The SOS 2020 campaign was launched in October 2016 with the message that by 2020, with an ageing workforce, thousands of seafarers would be retiring. It is calling for:
• Equal rights in employment, equality and immigration law for UK seafarers;
• Cabotage protections for UK crew and ships based on the Jones Act;
• Statutory targets to train thousands of UK Ratings;
• Improved safety standards in UK shipping;
• Protection of the Royal Fleet Auxiliary’s Merchant Seafarers from privatisation.
2020 is now upon us, and government action has been conspicuously absent. Nautilus International assistant general secretary Ronnie Cunningham told last September’s TUC Congress that two years previously the government had announced a target of doubling the number of ships on the UK Register of Shipping – but tonnage on the register actually dropped by a third.

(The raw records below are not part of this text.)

(** A diagnostic printed by [c] stays printed; when [c] printed
    nothing, the continuation decides. *)
Lemma rep_bind {A B} (P : A -> Prop) (Q : B -> Prop) c (k : A -> M B) :
  Reports P c -> (forall x, P x -> Fails Q (k x)) -> (forall x, ~ P x -> Reports Q (k x)) ->
  Reports Q (st_bind c k).
Proof.
  intros Hc Hf Hr w. unfold st_bind. destruct (Hc w) as (l1 & Hl1 & Hp).
  destruct (c w) as [x w1]. cbn [fst snd] in *.
  destruct l1 as [|s l1].
  - assert (~ P x) as Px by (intros Px; apply Hp in Px; auto).
    destruct (Hr x Px w1) as (l2 & Hl2 & Hq). exists l2. rewrite Hl2, Hl1, app_nil_r. auto.
  - assert (P x) as Px by (apply Hp; discriminate).
    destruct (Hf x Px w1) as (l2 & Hl2 & Hq). exists (s :: l1 ++ l2).
    rewrite Hl2, Hl1, <- app_assoc. split; [reflexivity | split; [discriminate | auto]].
Qed.

Lemma fails_bind {A B} (P : A -> Prop) (Q : B -> Prop) c (k : A -> M B) :
  Reports P c -> (forall x, Fails Q (k x)) -> Fails Q (st_bind c k).
Proof.
  intros Hc Hk w. unfold st_bind. destruct (Hc w) as (l1 & Hl1 & _).
  destruct (c w) as [x w1]. destruct (Hk x w1) as (l2 & Hl2 & Hq). exists (l1 ++ l2).
  cbn [snd] in Hl1. rewrite Hl2, Hl1, app_assoc. auto.
Qed.

End Reports.

(** One step of a [Reports] / [Fails] proof: sequencing, returns and
    the branches of the code, the callee's specification found by
    instance search. *)
Ltac rep_step :=
  match goal with
  | H : False |- _ => contradiction
  | H : ~ True |- _ => exfalso; exact (H I)
  | H : [] <> [] |- _ => exfalso; exact (H eq_refl)
  | H : ~ (_ :: _ <> []) |- _ => exfalso; apply H; discriminate
  | |- Reports ?P (st_bind (st_ret ?x) ?k) => change (Reports P (k x)); cbv beta iota
  | |- Fails ?Q (st_bind (st_ret ?x) ?k) => change (Fails Q (k x)); cbv beta iota
  | |- Reports _ (st_bind _ _) => eapply rep_bind; [apply _ | intros ?x ?Hx; cbv beta in Hx | intros ?x ?Hx; cbv beta in Hx]
  | |- Fails _ (st_bind _ _) => eapply fails_bind; [apply _ | intros ?x]
  | |- Reports _ (st_ret _) => apply rep_ret
  | |- Fails _ (st_ret _) => apply fails_ret
  | |- Reports _ (if ?b then _ else _) => destruct b eqn:?
  | |- Fails _ (if ?b then _ else _) => destruct b eqn:?
  | |- Reports _ (match ?x with _ => _ end) => destruct x
  | |- Fails _ (match ?x with _ => _ end) => destruct x
  | |- Reports _ _ => solve [apply _]
  end.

‘2020 is now upon us, and government action has been conspicuously absent…’
“It doesn’t stop there,” Cunningham continued. “Government and ship owners committed to increasing Merchant Navy cadet numbers by 400 per year but have fallen short of this with only 50 being taken on in the last 12 months.” A mere 12.5 per cent of the target.
Cunningham hit out at the obsession with trade at the expense of employment. “The government has forgotten that 95 per cent of trade comes and goes by sea,” he said. “I have lost count of the number of times government ministers have told us we will ‘trade our way’ out of the downturn or that trade deals will be our salvation in a post-Brexit economy.”
Manifesto
During the general election, Nautilus International issued a Manifesto for Shipping, calling on whoever formed the new government to invest in training British seafarers and, among other things, “Enhance the employment of British seafarers, especially in coastal shipping; passenger and freight ferry services (domestic and intra-European); the offshore renewables sector; and in offshore oil and gas exploration and decommissioning.”
But Westminster has long forgotten about British seafaring. The Labour Party in its 105-page manifesto for the election did not mention shipping, or ferries, or cabotage. Not a word. It was an omission that spoke volumes about its pretensions to speak for Britain. Likewise the Conservative manifesto made great play about plans for “freeports” and “free trade” but avoided even a single reference to shipping.
So there is a hard road ahead. But the workers in the industry have made a start on defining their own strategy. Those in other industries should do likewise. We didn’t vote to bring control back from Brussels only to hand it to the global free traders.